■ Exercise goal ■
Once the line with "intros HR HM. unfold putReadback." is found in the entries below, repeat that line and every one after it exactly, ending at the last.

■ Dataset entries ■
(* ===== verification/ControlProtocolTheorems.v ===== *)
(** * The operations of a control directory follow its protocol

    Every operation of [ControlLifetime], for every decoder, identity, clock and list of
    faults, performs at most one transition of the abstract system of
    [ControlProtocol]; its invariant therefore holds in every directory the operations
    reach, and a termination or an unlaunched fence is final. *)
From S2P Require Import Prelude GoErrors GoTime GoText TaskTypes Encoding GoPath GoTimestamp TaskLifetime LifetimeClosure ControlDir ControlLifetime.
From S2P Require Import LifetimeClosureTheorems ControlLifetimeProps ControlProtocol.
From stdpp Require Import relations.
#[local] Open Scope Z_scope.
#[local] Open Scope tx_scope.

(** ** The operations and their steps *)
Inductive operation : Set :=
| OpIntent (facts : LifetimeIntentFacts) (now : time)
| OpRegistration (facts : LifetimeRegistrationFacts) (now : time)
| OpWorker (facts : LifetimeWorkerFacts) (now : time)
| OpLaunch (facts : LifetimeLaunchFacts) (now : time)
| OpTermination (cause : string) (now : time)
| OpWorkerWait (facts : LifetimeWorkerWaitFacts) (now : time)
| OpWorkerAbsence (proof observedBootID : string) (now : time)
| OpSeal (now : time)
| OpReadIntent
| OpReadRegistration
| OpReadRegistrationDigest
| OpReadLaunches
| OpReadWorker
| OpReadWorkerWait
| OpReadUnlaunched
| OpReadTermination
| OpHasTerminated (cause : string)
| OpReadEvidence.

Definition discard {A} (m : Tx A) : Tx unit := m ;;; txRet tt.

Definition run (D : Decoders) (l : ControlLifetime) (op : operation) : Tx unit :=
  match op with
  | OpIntent facts now => discard (RecordLifetimeIntent D l facts now)
  | OpRegistration facts now => discard (RecordLifetimeRegistration D l facts now)
  | OpWorker facts now => discard (RecordLifetimeWorker D l facts now)
  | OpLaunch facts now => discard (RecordLifetimeLaunch D l facts now)
  | OpTermination cause now => discard (RecordLifetimeTermination D l cause now)
  | OpWorkerWait facts now => discard (RecordLifetimeWorkerWait D l facts now)
  | OpWorkerAbsence proof boot now => discard (RecordLifetimeWorkerAbsence D l proof boot now)
  | OpSeal now => discard (SealLifetimeUnlaunched D l now)
  | OpReadIntent => discard (ReadLifetimeIntent D l)
  | OpReadRegistration => discard (ReadLifetimeRegistration D l)
  | OpReadRegistrationDigest => discard (LifetimeRegistrationDigest D l)
  | OpReadLaunches => discard (ReadLifetimeLaunches D l)
  | OpReadWorker => discard (ReadLifetimeWorker D l)
  | OpReadWorkerWait => discard (ReadLifetimeWorkerWait D l)
  | OpReadUnlaunched => discard (ReadLifetimeUnlaunched D l)
  | OpReadTermination => discard (ReadLifetimeTermination D l)
  | OpHasTerminated cause => discard (HasTerminatedLifetime D l cause)
  | OpReadEvidence => discard (withLock (LoadLifetimeEvidence D l))
  end.

(** One operation of any client, under any faults. *)
Inductive control_step : gmap string string -> gmap string string -> Prop :=
| do_operation D l op d : control_step (files d) (files (run D l op d).2).

Definition reachable : gmap string string -> Prop := rtc control_step ∅.

(** One read-only prefix step of an operation, with what its success says. *)
Ltac step H := apply adds_bind; [auto 20 with tx|]; intros ? H.

(** ** Fences *)
Section operations.
Context (D : Decoders) (l : ControlLifetime) (f : gmap string string).

Lemma returns_permission u : returns f (rejectLifetimeLaunchPermissionTx D l) u ->
  f !! controlLifetimeUnlaunchedName = None /\ f !! controlLifetimeTerminationName = None.
Proof.
  intros H. unfold rejectLifetimeLaunchPermissionTx in H.
  apply returns_bind in H as (? & HU & H); [|auto with tx].
  do 2 (apply returns_bind in H as (? & _ & H); [|auto 10 with tx]).
  apply returns_bind in H as (t & HT & H); [|auto with tx].
  split; [by apply (returns_refuse _ _ _ _ _ (absent_unlaunched D l)) in HU|].
  destruct t as [t|]; [by destruct (lt_ScopeEmpty t); apply returns_err in H|].
  by apply (returns_optional _ _ _ _ (absent_presence D l)) in HT.
Qed.

Lemma returns_noOrphans u : returns f (rejectOrphanedLifetimeLaunchesTx D l) u -> scanned f [].
Proof.
  intros H. unfold rejectOrphanedLifetimeLaunchesTx in H.
  apply returns_bind in H as (qs & [HL HN]%returns_sequences & H); [|auto with tx].
  destruct qs as [|q qs].
  - split_and!; [by intros i r|done|]. intros name b Hb. destruct (HN _ _ Hb) as (o & Ho & Hq).
    exists o. split; [done|]. intros q Eq. by apply Hq, elem_of_nil in Eq.
  - cbv zeta in H. do 4 (apply returns_bind in H as (? & _ & H); [|auto 10 with tx]). by apply returns_err in H.
Qed.

Lemma returns_noNative u : returns f (ensureNoNativeLifetimeRecordsTx D l) u ->
  (forall name, name ∈ lifetimeNames -> name <> controlLifetimeUnlaunchedName -> f !! name = None) /\ scanned f [].
Proof.
  intros H. unfold ensureNoNativeLifetimeRecordsTx in H.
  apply returns_bind in H as (? & HI & H); [|auto with tx]. apply returns_bind in H as (? & HR & H); [|auto with tx].
  apply returns_bind in H as (? & HW & H); [|auto with tx]. apply returns_bind in H as (? & HX & H); [|auto with tx].
  apply returns_bind in H as (? & HT & H); [|auto with tx]. split; [|by eapply returns_noOrphans].
  apply (returns_refuse _ _ _ _ _ (absent_intent D l)) in HI.
  apply (returns_refuse _ _ _ _ _ (absent_registration D l)) in HR.
  apply (returns_refuse _ _ _ _ _ (absent_worker D l)) in HW.
  apply (returns_refuse _ _ _ _ _ (absent_wait D l)) in HX.
  apply (returns_refuse _ _ _ _ _ (absent_presence D l)) in HT.
  intros name Hn Hne. unfold lifetimeNames in Hn. rewrite !elem_of_cons, elem_of_nil in Hn.
  by destruct Hn as [->|[->|[->|[->|[->|[->|[]]]]]]].
Qed.

(** ** Publication *)
Lemma adds_putCandidate {A} `{!EqDecision A} name (encode : A -> json) readTx retime c :
  readonly readTx -> may_add f name (encode c) -> adds f (may_add f) (putCandidate name encode readTx retime c).
Proof.
  intros HR HM. unfold putCandidate. apply adds_then.
  - eapply adds_weaken, adds_Put. by intros n j [-> ->].
  - intros created. unfold settleRace, matchWinner. auto 10 with tx.
Qed.

Lemma adds_putReadback {A} `{!EqDecision A} name (encode : A -> json) readTx retime c :
  readonly readTx -> may_add f name (encode c) -> adds f (may_add f) (putReadback name encode readTx retime c).
Proof.
  intros HR HM. unfold putReadback. apply adds_then.
  - eapply adds_try, adds_weaken, adds_Put. by intros n j [-> ->].
  - intros [[]|]; auto 20 with tx.
Qed.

■ Solution for this problem ■
  intros HR HM. unfold putReadback. apply adds_then.
  - eapply adds_try, adds_weaken, adds_Put. by intros n j [-> ->].
  - intros [[]|]; auto 20 with tx.
Qed.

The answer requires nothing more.